The commentator for QBall was San Quentin’s own sports announcer, Aaron “Showtime” Taylor. Taylor called the plays and kept the game moving at a fast pace that reminded many of a true legend, sports announcer Howard Cosell. “I miss that the most,” Taylor said humbly. “Calling the games and seeing the players’ faces.”
Taylor explained the impact of the absence of sports and what it means to those who were involved. “Since the sports programs have been gone, I see the men not as excited as they were around here when we had sports on the yard,” he said. “Sports are the way men get to express themselves.
They would break their necks to show up for practices and the games. It means a lot to them to be able to play sports.

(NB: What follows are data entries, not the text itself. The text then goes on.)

(** The four fields of the parsed set that drive the decision. *)
Lemma parseTriggerSet_fields triggers m :
  let r := parseTriggerSet triggers m in
  parsed r = live_triggers triggers m /\
  anyTriggered r = some_fires triggers m /\
  hasUnknownTrigger r = some_unknown triggers m /\
  allInvalid r = bool_decide (live_triggers triggers m = []) && some_unparsable triggers.
Proof.
  unfold parseTriggerSet. rewrite trigger_set_fold. simpl. rewrite Z.add_0_l.
  destruct (live_triggers triggers m) as [|t ts] eqn:E; simpl.
  - rewrite <- (counted_errors_pos triggers m E).
    by destruct (0 <? counted_errors triggers m)%Z.
  - by destruct (0 <? counted_errors triggers m)%Z.
Qed.

(** The single pass of [parseTriggerSet], with its early-exit error
    accounting, computes what the policy means: the parsed list is the live
    triggers in order, [anyTriggered] is the disjunction over them,
    [hasUnknownTrigger] says a valid trigger has no source, and [allInvalid]
    holds exactly when no trigger is live although some do not parse. *)
Theorem parseTriggerSet_spec triggers m :
  let r := parseTriggerSet triggers m in
  parsed r = live_triggers triggers m /\
  (anyTriggered r = true <->
     exists t, t ∈ live_triggers triggers m /\ Evaluate t m = true) /\
  (hasUnknownTrigger r = true <->
     exists s t, s ∈ triggers /\ ParseTrigger s = Ok t /\ metricMissing t m = true) /\
  (allInvalid r = true <->
     live_triggers triggers m = [] /\ exists s, s ∈ triggers /\ is_ok (ParseTrigger s) = false).
Proof.
  intros r. destruct (parseTriggerSet_fields triggers m) as (Hp & Ha & Hu & Hi).
  fold r in Hp, Ha, Hu, Hi. rewrite Hp, Ha, Hu, Hi. split_and!; [done|..].
  - unfold some_fires. rewrite existsb_exists. setoid_rewrite list_elem_of_In. done.
  - unfold some_unknown, valid_triggers. rewrite existsb_exists. setoid_rewrite <- list_elem_of_In.
    setoid_rewrite list_elem_of_omap. split.
    + intros (t & (s & Hs & Ht) & Hm). destruct (ParseTrigger s) eqn:E; [|done].
      simplify_eq. eauto.
    + intros (s & t & Hs & Ht & Hm). exists t. split; [|done]. exists s. by rewrite Ht.
  - rewrite andb_true_iff, bool_decide_eq_true. unfold some_unparsable.
    rewrite existsb_exists. setoid_rewrite <- list_elem_of_In.
    by setoid_rewrite negb_true_iff.
Qed.

Lemma live_not_invalid triggers m t :
  t ∈ live_triggers triggers m -> allInvalid (parseTriggerSet triggers m) = false.
Proof.
  intros Ht. destruct (parseTriggerSet_fields triggers m) as (_ & _ & _ & ->).
  apply andb_false_iff. left. apply bool_decide_eq_false. intros E.
  rewrite E in Ht. by apply elem_of_nil in Ht.
Qed.

Lemma some_fires_not_invalid triggers m :
  some_fires triggers m = true -> allInvalid (parseTriggerSet triggers m) = false.
Proof.
  unfold some_fires. rewrite existsb_exists. intros (t & Ht & _).
  by apply (live_not_invalid triggers m t), list_elem_of_In.
Qed.

(** ** The decision *)

Lemma normalize_path_cases p :
  normalize_path p = PathTerrestrial \/ normalize_path p = PathSatellite \/
  normalize_path p = PathUnavailable.
Proof.
  unfold normalize_path. destruct (str_eqb p PathTerrestrial) eqn:E1.
  { apply str_eqb_eq in E1. auto. }
  destruct (str_eqb p PathSatellite) eqn:E2; [apply str_eqb_eq in E2; auto|].
  destruct (str_eqb p PathUnavailable) eqn:E3; [apply str_eqb_eq in E3; auto|]. auto.
Qed.
(* ===== verification/AntiFlap.v ===== *)
(** * Package slice: the anti-flap wrapper

    Models the last third of [src/pkg/slice/failover.go]: the per-slice
    anti-flap state and [EvaluateFailoverWithAntiFlap], which updates the
    confirmation and recovery clocks from one observation, runs the hysteresis
    evaluator with the recovery clock, gates a raw failover and starts the
    dwell clock.  The second half reads the wrapper as a state machine over
    sequences of observations and telemetry gaps. *)

From S2P Require Import Prelude GoStrings GoTime GoFloat Failover.
From Stdlib Require Import SpecFloat.
Local Open Scope string_scope.

Record AntiFlapConfig := mkConfig {
  ConfirmationSamples : Z;
  MinTerrestrialDwell : Duration
}.

Record AntiFlapState := mkFlap {
  ConsecutiveDegraded : Z;
  RecoveryObservedAt : Time;
  LastSwitchback : Time;
  LastCountedObservedAt : Time
}.

#[export] Instance AntiFlapState_eq_dec : EqDecision AntiFlapState.
Proof. solve_decision. Defined.

Definition zero_flap : AntiFlapState := mkFlap 0 zero_time zero_time zero_time.

(** ** Classifying an observation *)

Fixpoint terrestrialDegraded (triggers : list string) (m : Metrics) : bool :=
  match triggers with
  | [] => false
  | s :: rest =>
      match ParseTrigger s with
      | Err _ => terrestrialDegraded rest m
      | Ok t =>
          if metricMissing t m then terrestrialDegraded rest m
          else if Evaluate t m then true
          else terrestrialDegraded rest m
      end
  end.

(** The loop of [terrestrialConfirmedRecovered]: [None] is its early
    [return false], [Some sawValid] the flag at the end. *)
Fixpoint recovered_loop (triggers : list string) (m : Metrics) (margin : float64)
  (sawValid : bool) : option bool :=
  match triggers with
  | [] => Some sawValid
  | s :: rest =>
      match ParseTrigger s with
      | Err _ => recovered_loop rest m margin sawValid
      | Ok t =>
          if metricMissing t m then None
          else if negb (EvaluateRecovery t m margin) then None
          else recovered_loop rest m margin true
      end
  end.

Definition terrestrialConfirmedRecovered (triggers : list string) (m : Metrics) (margin : float64) : bool :=
  match recovered_loop triggers m margin false with
  | None => false
  | Some sawValid => negb ((0 <? length triggers)%nat && negb sawValid)
  end.

(** ** The wrapper *)

(** Step 1: only a genuinely new observation moves the clocks. *)
Definition is_new (observedAt : Time) (st : AntiFlapState) : bool :=
  IsZero observedAt || After observedAt (LastCountedObservedAt st).

Definition update_clocks (triggers : list string) (metrics : Metrics) (observedAt now : Time)
  (hysteresisMargin : float64) (st : AntiFlapState) : AntiFlapState :=
  if is_new observedAt st then
    if terrestrialDegraded triggers metrics then
      mkFlap (wrap64 (ConsecutiveDegraded st + 1)) zero_time (LastSwitchback st) observedAt
    else if terrestrialConfirmedRecovered triggers metrics hysteresisMargin then
      mkFlap 0
        (if IsZero (RecoveryObservedAt st) then now else RecoveryObservedAt st)
        (LastSwitchback st) observedAt
    else mkFlap 0 zero_time (LastSwitchback st) observedAt
  else st.

(** Step 3: the confirmation and dwell gates on a raw failover. *)
Definition gate_failover (currentPath : PathType) (now : Time) (cfg : AntiFlapConfig)
  (st : AntiFlapState) (res : FailoverResult) : FailoverResult :=
  if bool_decide (decision res = DecisionFailover) && str_eqb currentPath PathTerrestrial then
    if (1 <? ConfirmationSamples cfg)%Z && (ConsecutiveDegraded st <? ConfirmationSamples cfg)%Z then
      mkResult DecisionStay
        ("Terrestrial degraded, failover unconfirmed (" +:+ fmt_d (ConsecutiveDegraded st)
         +:+ "/" +:+ fmt_d (ConfirmationSamples cfg) +:+ " consecutive samples)")
        currentPath
    else if (0 <? MinTerrestrialDwell cfg)%Z && negb (IsZero (LastSwitchback st)) &&
            (Sub now (LastSwitchback st) <? MinTerrestrialDwell cfg)%Z then
      mkResult DecisionStay
        ("Terrestrial degraded but within min dwell after switchback ("
         +:+ duration_string (dur_sub (MinTerrestrialDwell cfg) (Sub now (LastSwitchback st)))
         +:+ " remaining)")
        currentPath
    else res
  else res.

(** Step 4: the dwell clock starts on a quality-driven hand-back. *)
Definition note_switchback (currentPath : PathType) (satelliteAvailable : bool) (now : Time)
  (res : FailoverResult) (st : AntiFlapState) : AntiFlapState :=
  if bool_decide (decision res = DecisionSwitchback) && satelliteAvailable &&
     str_eqb currentPath PathSatellite
  then mkFlap (ConsecutiveDegraded st) (RecoveryObservedAt st) now (LastCountedObservedAt st)
  else st.

Definition EvaluateFailoverWithAntiFlap
  (currentPath : PathType) (triggers : list string) (metrics : Metrics)
  (observedAt : Time) (satelliteAvailable : bool) (switchbackDelay : Duration)
  (now : Time) (hysteresisMargin : float64) (cfg : AntiFlapConfig) (st : AntiFlapState)
  : FailoverResult * AntiFlapState :=
  let st := update_clocks triggers metrics observedAt now hysteresisMargin st in
  let res := EvaluateFailoverWithHysteresis currentPath triggers metrics
               satelliteAvailable switchbackDelay (RecoveryObservedAt st) now hysteresisMargin in
  let res := gate_failover currentPath now cfg st res in
  let st := note_switchback currentPath satelliteAvailable now res st in
  (res, st).

(** * Properties *)

(** ** Classification *)

Lemma terrestrialDegraded_some_fires triggers m :
  terrestrialDegraded triggers m = some_fires triggers m.
Proof.
  induction triggers as [|s rest IH]; simpl; [done|].
  rewrite some_fires_cons. destruct (ParseTrigger s) as [t|]; [|done].
  by destruct (metricMissing t m), (Evaluate t m).
Qed.

Lemma recovered_loop_spec triggers m margin seen :
  recovered_loop triggers m margin seen =
  if some_unknown triggers m then None
  else if forallb (fun t => EvaluateRecovery t m margin) (live_triggers triggers m)
       then Some (seen || negb (bool_decide (valid_triggers triggers = [])))
       else None.
Proof.
  revert seen. induction triggers as [|s rest IH]; intros seen; [by destruct seen|].
  cbn [recovered_loop].
  rewrite some_unknown_cons, live_triggers_cons, valid_triggers_cons.
  destruct (ParseTrigger s) as [t|]; [|done].
  destruct (metricMissing t m); [done|]. simpl.
  destruct (EvaluateRecovery t m margin); simpl.
  - rewrite IH. by rewrite orb_true_r.
  - by destruct (some_unknown rest m).
Qed.

(** The two stand-alone classifiers agree with the evaluator's own view
    of the policy: degraded is exactly that a live trigger fires, and confirmed
    recovery is exactly that no valid trigger is unsourced, every live trigger
    has cleared the margin, and a non-empty policy has at least one valid
    trigger. *)
Theorem classifiers_match_policy triggers m margin :
  terrestrialDegraded triggers m = anyTriggered (parseTriggerSet triggers m) /\
  (terrestrialConfirmedRecovered triggers m margin = true <->
     hasUnknownTrigger (parseTriggerSet triggers m) = false /\
     (forall t, t ∈ parsed (parseTriggerSet triggers m) -> EvaluateRecovery t m margin = true) /\
     (triggers <> [] -> valid_triggers triggers <> [])).
Proof.
  destruct (parseTriggerSet_fields triggers m) as (Hp & Ha & Hu & _).
  rewrite Hp, Ha, Hu, terrestrialDegraded_some_fires. split; [done|].
  unfold terrestrialConfirmedRecovered. rewrite recovered_loop_spec, <- forallb_elem_of.
  destruct (some_unknown triggers m); [intuition congruence|].
  destruct (forallb _ _); [|intuition congruence]. simpl.
  rewrite negb_true_iff, negb_involutive, andb_false_iff, bool_decide_eq_false, Nat.ltb_ge.
  destruct triggers as [|s rest]; simpl; split; intros; split_and?; try done; try (left; lia).
  - destruct H as [H|H]; [lia|]. done.
  - right. destruct H as (_ & _ & H). by apply H.
Qed.

(** ** One step *)

Lemma gate_failover_cases cur now cfg st res :
  gate_failover cur now cfg st res = res \/
  (decision res = DecisionFailover /\ cur = PathTerrestrial /\
   decision (gate_failover cur now cfg st res) = DecisionStay /\
   targetPath (gate_failover cur now cfg st res) = PathTerrestrial).
Proof.
  unfold gate_failover.
  case_bool_decide as Hd; simpl; [|by left].
  destruct (str_eqb cur PathTerrestrial) eqn:E; [|by left]. apply str_eqb_eq in E as ->.
  destruct ((1 <? _)%Z && _); [by right|].
  destruct ((0 <? _)%Z && _ && _); [by right|by left].
Qed.

(** Anti-flap never invents a switch: the decision is the hysteresis
    evaluator's, measured from the updated recovery clock, or that decision was
    a failover from terrestrial and is turned into staying there. *)
Theorem antiflap_only_downgrades cur triggers m obs avail delay now margin cfg st :
  let st' := update_clocks triggers m obs now margin st in
  let raw := EvaluateFailoverWithHysteresis cur triggers m avail delay
               (RecoveryObservedAt st') now margin in
  let res := fst (EvaluateFailoverWithAntiFlap cur triggers m obs avail delay now margin cfg st) in
  res = raw \/
  (decision raw = DecisionFailover /\ cur = PathTerrestrial /\
   decision res = DecisionStay /\ targetPath res = PathTerrestrial).
Proof. simpl. apply gate_failover_cases. Qed.

Lemma antiflap_legal cur triggers m obs avail delay now margin cfg st :
  legal_transition cur avail
    (fst (EvaluateFailoverWithAntiFlap cur triggers m obs avail delay now margin cfg st)).
Proof.
  simpl. destruct (gate_failover_cases cur now cfg (update_clocks triggers m obs now margin st)
    (EvaluateFailoverWithHysteresis cur triggers m avail delay
       (RecoveryObservedAt (update_clocks triggers m obs now margin st)) now margin))
    as [-> |(_ & -> & Hd & Ht)]; [apply hysteresis_legal|].
  unfold legal_transition. by rewrite Hd, Ht.
Qed.

(** From terrestrial the wrapper fails over exactly when a live trigger
    fires under an available satellite, the confirmation count is reached (when
    more than one sample is asked for) and the dwell since the last hand-back is
    over (when one is configured and a hand-back is recorded). *)
Theorem antiflap_failover_iff triggers m obs avail delay now margin cfg st :
  let st' := update_clocks triggers m obs now margin st in
  decision (fst (EvaluateFailoverWithAntiFlap PathTerrestrial triggers m obs avail delay now margin cfg st))
    = DecisionFailover <->
  avail = true /\ some_fires triggers m = true /\
  (1 < ConfirmationSamples cfg -> ConfirmationSamples cfg <= ConsecutiveDegraded st')%Z /\
  (0 < MinTerrestrialDwell cfg -> LastSwitchback st' <> zero_time ->
     MinTerrestrialDwell cfg <= Sub now (LastSwitchback st'))%Z.
Proof.
  simpl. set (st' := update_clocks triggers m obs now margin st).
  set (raw := EvaluateFailoverWithHysteresis _ _ _ _ _ _ _ _).
  pose proof (terrestrial_failover_iff triggers m avail delay (RecoveryObservedAt st') now margin) as Hraw.
  fold raw in Hraw. unfold gate_failover.
  case_bool_decide as Hd; simpl; [|intuition]. apply Hraw in Hd as Hd'.
  destruct ((1 <? _)%Z && _) eqn:E1; simpl.
  { bool_props. split; [done|]. intros (_&_&H1&_). lia. }
  destruct ((0 <? _)%Z && _ && _) eqn:E2; simpl.
  { bool_props. unfold IsZero, zero_time in *. bool_props. split; [done|]. intros (_&_&_&H2). lia. }
  unfold IsZero, zero_time in *. rewrite !andb_false_iff, ?negb_false_iff, ?Z.ltb_ge, ?Z.eqb_eq in *.
  split; [|done]. intros _. split_and!; intuition lia.
Qed.

(** ** The wrapper as a state machine *)

(** The part of the spec that stays fixed along a run. *)
Record Policy := mkPolicy {
  p_triggers : list string;
  p_delay : Duration;
  p_margin : float64;
  p_cfg : AntiFlapConfig
}.

(** What happens to a slice between two reconciles that evaluate it: an
    observation reaches the wrapper, or a telemetry gap breaks the streaks. *)
Inductive event :=
| Observe (m : Metrics) (observedAt : Time) (avail : bool) (now : Time)
| Gap.

(** What a gap does to the state ([resetRecoveryStreak] of the controller). *)
Definition break_streaks (st : AntiFlapState) : AntiFlapState :=
  mkFlap 0 zero_time (LastSwitchback st) (LastCountedObservedAt st).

It’s therapeutic.”
Taylor spent 26 plus years in prison and is now returned to society, where he vowed to continue showcasing his skills in media broadcasting.
Cuevas was a Q-Ball star and then contracted COVID-19 during the pandemic, but the mental depression from quarantines, lack of physical exercise and being frustrated didn’t bother him as much as this: “COVID
tore down my momentum of being able to use my prosocial skills,” Cuevas said. “Before COVID, sports was a way of recreation, community building, mentoring and teaching each other communication skills.”
The Q has other sports that also were used in the community to achieve the things Cuevas mentioned. It had soccer, hard and soft baseball, tennis, flag football, another basketball team called the SQ Kings and the 1000 Mile running club. There is no easy fix for getting out of this crisis and back to normal, but Cuevas has an idea that he thinks would be at least a way for sports to open up in some sort of capacity.
“Idealistically we’re all safe to a degree because we’re all isolated. We don’t
have to worry about the virus unless the staff brings it in. So the prison should put the staff all in a bubble and they should rotate and that would be a start,” Cuevas humorously concluded.